● YOUR ASSIGNMENT
Report each line of the data that has "handlers" somewhere in it.

++++ PROVIDED RECORDS ++++

Lemma list_directory_Ok g ws params output :
  list_directory fs (Some (activate_filesystem g)) ws params = Ok output ->
  exists root identity target,
    tool_root fs ws = Ok root /\ dget "path"%string params = Some (JStr identity) /\
    checked_identity fs (Some (activate_filesystem g)) root identity = Ok target /\
    answers "directory_list_v1" target output /\ guard_allows (activate_filesystem g) target.
Proof.
  unfold list_directory. intros H.
  destruct (tool_root fs ws) as [root|] eqn:Hr; simpl in H; [|done].
  destruct (path_parameter params) as [identity|] eqn:Hp; simpl in H; [|done].
  destruct (checked_identity _ _ root identity) as [target|] eqn:Hc; simpl in H; [|done].
  destruct (negb (fs_exists fs target)); [done|]. destruct (negb (fs_is_dir fs target)); [done|].
  unfold guarded_names in H.
  destruct (audited _ _ _ _) as [[]|] eqn:Ha; simpl in H; [|done].
  destruct (fs_scandir fs target) as [names|] eqn:Hn; simplify_eq/=.
  exists root, identity, target. split; [done|]. split.
  { unfold path_parameter in Hp. by repeat case_match; simplify_eq. }
  split; [done|]. split; [right; eauto|]. eapply audited_read_allows; [exact Ha|by right].
Qed.

Context (lax_int : json -> option Z) (prefixes : list string)
        (message_of name_of : exn -> string) (handlers : SandboxExecutionRegistry).

Lemma context_workspace d caps :
  de_filesystem d = Some (filesystem_dump caps) ->
  cc_workspace_root (context_of d) = JStr (fc_workspace_root caps).
Proof. unfold context_of. intros ->. done. Qed.

Lemma build_fs_guard_dump d caps g :
  de_filesystem d = Some (filesystem_dump caps) ->
  build_fs_guard fs prefixes d = Ok g -> exists g', g = Some g'.
Proof.
  unfold build_fs_guard. intros -> H. rewrite filesystem_dict_dump in H. simpl in H.
  destruct (filesystem_from_dict _ _ _ _ _); simplify_eq/=. eauto.
Qed.

(** C9. A production child that answers with success read exactly one file, or listed exactly
    one directory, of the workspace its capability names: the target is the one the path
    parameter canonically identifies, it lies below the tool's root, and the active
    filesystem guard of that capability permitted reading it; every other end is a payload
    without output and exit status 1, or a crash without a payload. *)
Theorem child_answers_from_workspace d caps :
  de_filesystem d = Some (filesystem_dump caps) ->
  match run_descriptor fs lax_int prefixes message_of name_of false handlers d with
  | Printed p exit =>
      if pa_success p then
        exit = 0 /\ exists g root identity target,
          build_fs_guard fs prefixes d = Ok (Some g) /\
          tool_root fs (fc_workspace_root caps) = Ok root /\
          dget "path"%string (de_parameters d) = Some (JStr identity) /\
          checked_identity fs (Some (activate_filesystem g)) root identity = Ok target /\
          is_relative_to target root = true /\
          guard_allows (activate_filesystem g) target /\
          answers (de_implementation_id d) target (pa_output p)
      else exit = 1 /\ pa_output p = JNull
  | Uncaught _ => True
  end.
Proof.
  intros Hfs. unfold run_descriptor, child_registry.
  destruct (resolve_implementation _ _) as [fn|e] eqn:Hres; [|done].
  destruct (build_fs_guard fs prefixes d) as [og|] eqn:Hg; [|done].
  destruct (build_fs_guard_dump d caps og Hfs Hg) as [g ->].
  destruct (build_net_guard lax_int d); [|done]. cbn [fmap option_fmap option_map].
  destruct (fn _ _ _) as [output|e] eqn:Hrun; [|done]. simpl. split; [done|].
  assert (Hroot : require_workspace_root (context_of d) = Ok (fc_workspace_root caps) \/
          exists e, require_workspace_root (context_of d) = Err e).
  { unfold require_workspace_root. rewrite (context_workspace d caps Hfs).
    destruct (str_nonempty _); eauto. }
  unfold resolve_implementation, create_default_execution_registry, register_implementation in Hres.
  rewrite !dget_dset in Hres. simpl in Hres.
  assert (exists root identity target, tool_root fs (fc_workspace_root caps) = Ok root /\
    dget "path"%string (de_parameters d) = Some (JStr identity) /\
    checked_identity fs (Some (activate_filesystem g)) root identity = Ok target /\
    answers (de_implementation_id d) target output /\ guard_allows (activate_filesystem g) target)
    as (root & identity & target & H1 & H2 & H3 & H4 & H5).
  { case_decide as Hd; [|case_decide as Hf; [|done]]; simplify_eq/=.
    - unfold run_directory_list in Hrun. destruct Hroot as [Hw|[e Hw]]; rewrite Hw in Hrun; [|done].
      simpl in Hrun. rewrite Hd. by apply list_directory_Ok.
    - unfold run_file_read in Hrun. destruct Hroot as [Hw|[e Hw]]; rewrite Hw in Hrun; [|done].
      simpl in Hrun. rewrite Hf. by apply file_read_Ok. }
  exists g, root, identity, target. do 4 (split; [done|]).
  split; [by eapply checked_identity_inside; [eapply tool_root_proper|]|]. done.
Qed.
End child_facts.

++++

● SOLUTION FOR THIS TASK
        (message_of name_of : exn -> string) (handlers : SandboxExecutionRegistry).
  match run_descriptor fs lax_int prefixes message_of name_of false handlers d with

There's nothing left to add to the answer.